While several stories, including the title one, are almost as good as anything Carver has written, a couple of them show an unfinished quality. Both have houses burning down, and the reader gets the feeling that Carver began with this image and then tried to build a story around it.

That’s not simply a guess, but it’s speculation based on Carver’s own discussion of his creativity in a section of essays in this book, the best known of which, “On Writing” and “Fires,” are reprinted from his earlier anthology, Fires. These are among the finest reflections on a writer’s life and process ever penned, for both the inspiration and the personal pain they so honestly depict. “We dreamt when we had time for it,” Carver writes of his and his first wife’s attempts to make the writing life theirs. “But, eventually, we realized that hard work and dreams were not enough. Somewhere, in Iowa City maybe, or shortly afterwards, in Sacramento, the dreams began to go bust.”

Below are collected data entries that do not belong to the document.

(** X23: with the transactional columns, the aggregated base price of
    every catalog row lies between any two bounds of the prices of the
    table; so it is positive when all the prices are. *)
Theorem X23_aggregated_price_in_range (df : DataFrame) (REF_DATA : catalog)
    (a : archetype) (lo hi : Q) :
  let cols := normalize_columns (columns df) in
  issubset canonical_columns cols = false ->
  issubset transactional_columns cols = true ->
  _load_dataset df = Some REF_DATA ->
  (forall row p, In row (rows df) -> num_at cols row "price" = Some p ->
                 lo <= p <= hi) ->
  In a REF_DATA ->
  lo <= base_price a <= hi.
Proof.
  intros cols Hc Ht Hl Hall Ha.
  unfold _load_dataset in Hl. fold cols in Hl. rewrite Hc, Ht in Hl.
  set (has_year := existsb (String.eqb "registration_year") cols) in *.
  destruct (traverse (sale_row cols has_year) (rows df)) as [sales | ] eqn:Hs;
    [ | discriminate].
  injection Hl as <-.
  assert (exists k, In k (group_keys sales) /\
                    base_price a = median (map price (members k sales)))
    as (k & Hk & ->).
  { destruct has_year.
    - unfold aggregate in Ha. apply in_map_iff in Ha as (k & <- & Hk).
      now exists k.
    - apply in_map_iff in Ha as (a' & <- & Ha').
      unfold aggregate in Ha'. apply in_map_iff in Ha' as (k & <- & Hk).
      now exists k. }
  apply median_bounds.
  - pose proof (members_nonempty k sales Hk) as Hne.
    destruct (members k sales); [congruence | discriminate].
  - intros x Hx. apply in_map_iff in Hx as (s & <- & Hin).
    unfold members in Hin. apply filter_In in Hin as [Hin _].
    apply traverse_Forall2 in Hs.
    destruct (Forall2_In_r _ _ _ _ Hs Hin) as (row & Hrow & Hsr).
    apply sale_row_inv in Hsr as (_ & Hp & _).
    exact (Hall row (price s) Hrow Hp).
Qed.

Lemma X23_aggregated_price_in_range_witness :
  10000 <= base_price (mkArchetype "tesla" "model 3" (61000 # 2) (4039 # 2))
        <= 31000.
Proof.
  apply (X23_aggregated_price_in_range sales_table
           [ mkArchetype "nissan" "leaf" 10000 2018;
             mkArchetype "tesla" "model 3" (61000 # 2) (4039 # 2) ]).
  - reflexivity.
  - reflexivity.
  - reflexivity.
  - intros row p Hin Hp. simpl in Hin.
    destruct Hin as [<- | [<- | [<- | []]]];
      injection Hp as <-; split; discriminate.
  - right. left. reflexivity.
Defined.

(** X24: in every catalog that [_load_dataset] returns, each make and
    each model is in normal form: lower-casing it or trimming it changes
    nothing. *)
Theorem X24_catalog_keys_in_normal_form (df : DataFrame) (REF_DATA : catalog)
    (a : archetype) :
  _load_dataset df = Some REF_DATA ->
  In a REF_DATA ->
  PyStr.lower (make a) = make a /\ PyStr.strip (make a) = make a /\
  PyStr.lower (model a) = model a /\ PyStr.strip (model a) = model a.
Proof.
  intros Hl Ha.
  destruct (loaded_keys_normalized df REF_DATA a Hl Ha) as [Hmk Hmd].
  assert (forall s, normalize s = s ->
                    PyStr.lower s = s /\ PyStr.strip s = s) as Hn.
  { intros s Hs. unfold normalize in Hs. split.
    - rewrite <- Hs at 1. now rewrite lower_lower.
    - rewrite <- Hs at 1. now rewrite <- lower_strip, strip_strip. }
  destruct (Hn _ Hmk), (Hn _ Hmd). now repeat split.
Qed.

Lemma X24_catalog_keys_in_normal_form_witness :
  PyStr.lower "tesla" = "tesla"%string /\ PyStr.strip "tesla" = "tesla"%string /\
  PyStr.lower "model 3" = "model 3"%string /\
  PyStr.strip "model 3" = "model 3"%string.
Proof.
  apply (X24_catalog_keys_in_normal_form negative_table negative_catalog
           (mkArchetype "tesla" "model 3" (-10000) 2024)).
  - reflexivity.
  - left. reflexivity.
Defined.

End BuilderMore.

(** ** The choice of the input file *)

Section Source.

Lemma length_app_string (a b : string) :
  String.length (a ++ b) = (String.length a + String.length b)%nat.
Proof.
  induction a as [ | c a IH]; simpl; [reflexivity | now rewrite IH].
Qed.

Lemma substring_skip (a b : string) (n m : nat) :
  substring (String.length a + n) m (a ++ b) = substring n m b.
Proof.
  induction a as [ | c a IH]; simpl; [reflexivity | exact IH].
Qed.

Lemma endswith_app (a b suffix : string) :
  (String.length suffix <= String.length b)%nat ->
  endswith (a ++ b) suffix = endswith b suffix.
Proof.
  intros H. unfold endswith. rewrite length_app_string.
  replace (String.length a + String.length b - String.length suffix)%nat
    with (String.length a + (String.length b - String.length suffix))%nat by lia.
  rewrite substring_skip.
  replace (String.length suffix <=? String.length a + String.length b)%nat
    with true by (symmetry; apply Nat.leb_le; lia).
  replace (String.length suffix <=? String.length b)%nat
    with true by (symmetry; apply Nat.leb_le; lia).
  reflexivity.
Qed.

(** Joining a directory and a relative file name appends the name. *)
Lemma path_join_relative (a : string) (c : ascii) (b : string) :
  c <> "/"%char ->
  exists p, path_join a (String c b) = p ++ String c b.
Proof.
  intros Hc. unfold path_join.
  assert (match c with
          | "/"%char => String c b
          | _ => if String.eqb a EmptyString || endswith a "/"
                 then a ++ String c b else a ++ "/" ++ String c b
          end
          = if String.eqb a EmptyString || endswith a "/"
            then a ++ String c b else a ++ "/" ++ String c b) as E.
  { destruct c as [[] [] [] [] [] [] [] []]; try reflexivity.
    now contradiction Hc. }
  change (match String c b with
          | String "/"%char _ => String c b
          | _ => if String.eqb a EmptyString || endswith a "/"
                 then a ++ String c b else a ++ "/" ++ String c b
          end)
    with (match c with
          | "/"%char => String c b
          | _ => if String.eqb a EmptyString || endswith a "/"
                 then a ++ String c b else a ++ "/" ++ String c b
          end).
  rewrite E.
  destruct (String.eqb a EmptyString || endswith a "/").
  - now exists a.
  - exists (a ++ "/"). clear. induction a as [ | x a IH]; simpl in *;
      [reflexivity | now f_equal].
Qed.

Lemma xlsx_path_endswith (here : string) :
  endswith (USER_DATA_XLSX here) ".xlsx" = true.
Proof.
  unfold USER_DATA_XLSX.
  destruct (path_join_relative (DATA_DIR here) "e" "v_data.xlsx") as [p ->];
    [discriminate | ].
  now rewrite endswith_app by (simpl; lia).
Qed.

Lemma csv_path_endswith (here : string) :
  endswith (USER_DATA_CSV here) ".xlsx" = false.
Proof.
  unfold USER_DATA_CSV.
  destruct (path_join_relative (DATA_DIR here) "e" "v_data.csv") as [p ->];
    [discriminate | ].
  now rewrite endswith_app by (simpl; lia).
Qed.

Lemma default_path_endswith (here : string) :
  endswith (DEFAULT_CSV here) ".xlsx" = false.
Proof.
  unfold DEFAULT_CSV.
  destruct (path_join_relative (DATA_DIR here) "s" "ample_ev_data.csv")
    as [p ->]; [discriminate | ].
  now rewrite endswith_app by (simpl; lia).
Qed.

This section also thankfully reprints his essay on his father’s difficult life and his appreciation of his Chico State creative writing teacher, John Gardener. These four essays alone make the book worth reading for anyone who cares about writers, writing and life. The remainder of this anthology is a reprint (minus the poems) of the contents of the 1992 collection of uncollected writing, No Heroics, Please, including his earliest stories (first published at CSU- Chico and Humboldt); the fragment of a novel; various introductions and commentary on his writings and those of others; and book reviews. In all of these, one experiences Carver’s great generosity in sharing what he has learned, and his great compassion for anyone undergoing the travails of learning.

Call If You Need Me is one more reminder of why Carver will last. And one more reason to begin the discussion about which street in Sacramento is most deserving of the moniker, Raymond Carver Way. My nomination is one of those anonymous avenues of apartment houses with plentiful signs worthy of the title of a Carver story: “First Two Months’ Rent Free.”